Table of contents:

It is critical to be able to plot the observations and variables of a dataset before subjecting the dataset to some machine learning algorithm or another. Data visualization is essential to understand your data and to glean insights into the underlying structure of the dataset. This insights helps the scientist in deciding with statistical analysis or which learning algorithm is more appropriate for the given dataset. Also, the scientist can get ideas on suitable transformations to apply to the dataset.

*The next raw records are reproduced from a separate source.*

(* ===== verification/LogStreams.v ===== *)
(** * The logs of a container, from its output to the activations

    Between a container and [collectLogs] of [pkg/runner/runner.go] are three
    goroutines of [pkg/exec/docker/container.go], which [consumeLogs] starts:
    one copies the frames of the attached connection into two pipes, two read a
    pipe line by line ([consumeStream]) and send the lines to one channel.  The
    container is used by one invocation after another, and the goroutines stay. *)
From stdpp Require Import functions.
From S2P Require Export LogLines.

(** ** The goroutines *)

(** An invocation that collects its logs: what is written to each stream for it, its limit, the time at which
    it would find it exceeded, and what [collectLogs] has received. *)
Record run := mkRun { printed : stream -> string; run_limit : Z; run_late : Z; received : list LogLine }.

Record pipeline := mkPipeline {
  unwritten : stream -> string;         (* what the container has still to write *)
  frames : list (stream * string);      (* the connection, [logsResp] *)
  copying : stream * string;            (* what [StdCopy] is writing to a pipe *)
  buffered : stream -> string;          (* the [bufio.Reader] of a [consumeStream] *)
  sending : stream -> list LogLine;     (* what it has still to send before it reads on *)
  collector : option run;
  finished : list (run * (list string * bool));   (* what [Invoke] got, and whether after the timeout *)
}.

Definition started : pipeline :=
  mkPipeline (fun _ => "") [] (Stdout, "") (fun _ => "") (fun _ => []) None [].

Section pipeline.
Context (formatTime : Z -> string) (size : nat).

Definition answer (r : run) : list string * bool :=
  collectLogs formatTime (run_limit r) (run_late r) (received r).

Definition receive (l : LogLine) (r : run) : run :=
  mkRun (printed r) (run_limit r) (run_late r) (received r ++ [l]).

(** What the container and the goroutines do. A write to a pipe takes what there is room for in the buffer
    of a reader that waits for more; a send takes place when [collectLogs] receives. *)
Inductive move (c : pipeline) : pipeline -> Prop :=
| move_write g s rest :
    unwritten c g = s +:+ rest -> s <> "" ->
    move c (mkPipeline (<[g := rest]> (unwritten c)) (frames c ++ [(g, s)]) (copying c) (buffered c)
              (sending c) (collector c) (finished c))
| move_demux f fs :
    (copying c).2 = "" -> frames c = f :: fs ->
    move c (mkPipeline (unwritten c) fs f (buffered c) (sending c) (collector c) (finished c))
| move_fill g s rest :
    copying c = (g, s +:+ rest) -> s <> "" -> sending c g = [] -> lineReady size (buffered c g) = None ->
    (String.length (buffered c g +:+ s) <= size)%nat ->
    move c (mkPipeline (unwritten c) (frames c) (g, rest) (<[g := buffered c g +:+ s]> (buffered c))
              (sending c) (collector c) (finished c))
| move_read g log rest t :
    sending c g = [] -> lineReady size (buffered c g) = Some (log, rest) ->
    move c (mkPipeline (unwritten c) (frames c) (copying c) (<[g := rest]> (buffered c))
              (<[g := emitLine (stream_name g) t log]> (sending c)) (collector c) (finished c))
| move_send g l ls r :
    sending c g = l :: ls -> collector c = Some r -> (answer r).2 = false ->
    move c (mkPipeline (unwritten c) (frames c) (copying c) (buffered c) (<[g := ls]> (sending c))
              (Some (receive l r)) (finished c)).

Inductive pipeline_step (c : pipeline) : pipeline -> Prop :=
| step_moves c' : move c c' -> pipeline_step c c'
  (* the next invocation gets the container after the one before has put it back, which it does not do
     after a timeout; the container writes anything for it, and at any time from now on *)
| step_begins texts limit late :
    collector c = None -> Forall (fun f => f.2.2 = false) (finished c) -> 0 <= limit < 2 ^ 63 ->
    pipeline_step c (mkPipeline (fun g => unwritten c g +:+ texts g) (frames c) (copying c)
                       (buffered c) (sending c) (Some (mkRun texts limit late [])) (finished c))
| step_collected r :
    collector c = Some r -> (answer r).2 = true ->
    pipeline_step c (mkPipeline (unwritten c) (frames c) (copying c) (buffered c) (sending c) None
                       (finished c ++ [(r, ((answer r).1, false))]))
| step_timeout r :
    collector c = Some r ->
    pipeline_step c (mkPipeline (unwritten c) (frames c) (copying c) (buffered c) (sending c) None
                       (finished c ++ [(r, ((answer r).1, true))])).

Definition pipeline_reachable : pipeline -> Prop := rtc pipeline_step started.
End pipeline.

(** ** What is on its way *)
Definition text_of (g : stream) (fs : list (stream * string)) : string :=
  foldr (fun f s => (if decide (f.1 = g) then f.2 else "") +:+ s) "" fs.

Lemma text_of_app g fs1 fs2 : text_of g (fs1 ++ fs2) = text_of g fs1 +:+ text_of g fs2.
Proof.
  unfold text_of. induction fs1 as [|f fs1 IH]; cbn; [done|]. by rewrite IH, <- app_str_assoc.
Qed.

Definition from (g : stream) (ls : list LogLine) : list LogLine := filter (fun l => Stream l = stream_name g) ls.

#[local] Arguments from : simpl never.

Lemma stream_name_inj g g' : stream_name g = stream_name g' -> g = g'.
Proof. by destruct g, g'. Qed.

Lemma from_own g ls : Forall (fun l => Stream l = stream_name g) ls -> from g ls = ls.
Proof. intros Hf. apply filter_all. by apply Forall_forall. Qed.

Lemma from_snoc g ls l :
  from g (ls ++ [l]) = if decide (Stream l = stream_name g) then from g ls ++ [l] else from g ls.
Proof.
  unfold from. rewrite filter_app, filter_cons, filter_nil. by destruct (decide _); rewrite ?app_nil_r.
Qed.

(** ** When collecting ends *)
Definition is_sentinel (out : bool) (l : LogLine) : bool :=
  IsSentinel l && Bool.eqb out (bool_decide (Stream l = LogStreamStdout)).

Lemma collectLoop_done formatTime limit late ls : forall st,
  (collectLoop formatTime limit late st ls).2 =
    (stdoutSentinelFound st || existsb (is_sentinel true) ls) &&
    (stderrSentinelFound st || existsb (is_sentinel false) ls).
Proof.
  induction ls as [|l ls IH]; intros st; cbn [collectLoop existsb].
  - rewrite !orb_false_r. by destruct (_ && _).
  - destruct (stdoutSentinelFound st && stderrSentinelFound st) eqn:Eb.
    { by apply andb_prop in Eb as [-> ->]. }
    rewrite IH. unfold collectLine, is_sentinel. destruct (IsSentinel l).
    { case_bool_decide; cbn; rewrite ?orb_true_r; done. }
    destruct (logsExceeded st); [done|]. by destruct (_ <? _).
Qed.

In general, visualization in data science can conveniently be split into univariate and multivariate data visualizations. Univariate data visualization involves plotting a single variable to understand more about its distribution and structure while multivariate plots expose the relationship and structure between two or more variables.

Matplotlib vs. Seaborn

Matplotlib is a graphics package for data visualization in Python. Matplotlib has arisen as a key component in the Python Data Science Stack and is well integrated with NumPy and Pandas. The pyplot module mirrors the MATLAB plotting commands closely. Hence, MATLAB users can easily transit to plotting with Python.

Seaborn, on the other hand, extends the Matplotlib library for creating beautiful graphics with Python using a more straightforward set of methods. Seaborn is more integrated for working with Pandas DataFrames. We will go through creating simple essential plots with Matplotlib and Seaborn.

Pandas plotting methods

Pandas also has a robust set of plotting functions which we will also use for visualizing our dataset. The reader will observe how we can easily convert datasets from NumPy to Pandas and vice-versa to take advantage of one functionality or the other. The plotting features of Pandas are found in the plotting module.

There are many options and properties for working with matplotlib, seaborn and pandas.plotting functions for data visualization, but as is the theme of this material, the goal is to keep it simple, and give the reader just enough to be dangerous. Deep competency comes with experience and continuous usage. These cannot really be taught.

To begin, we will load Matplotlib by importing the pyplot module from the matplotlib package and the seaborn package.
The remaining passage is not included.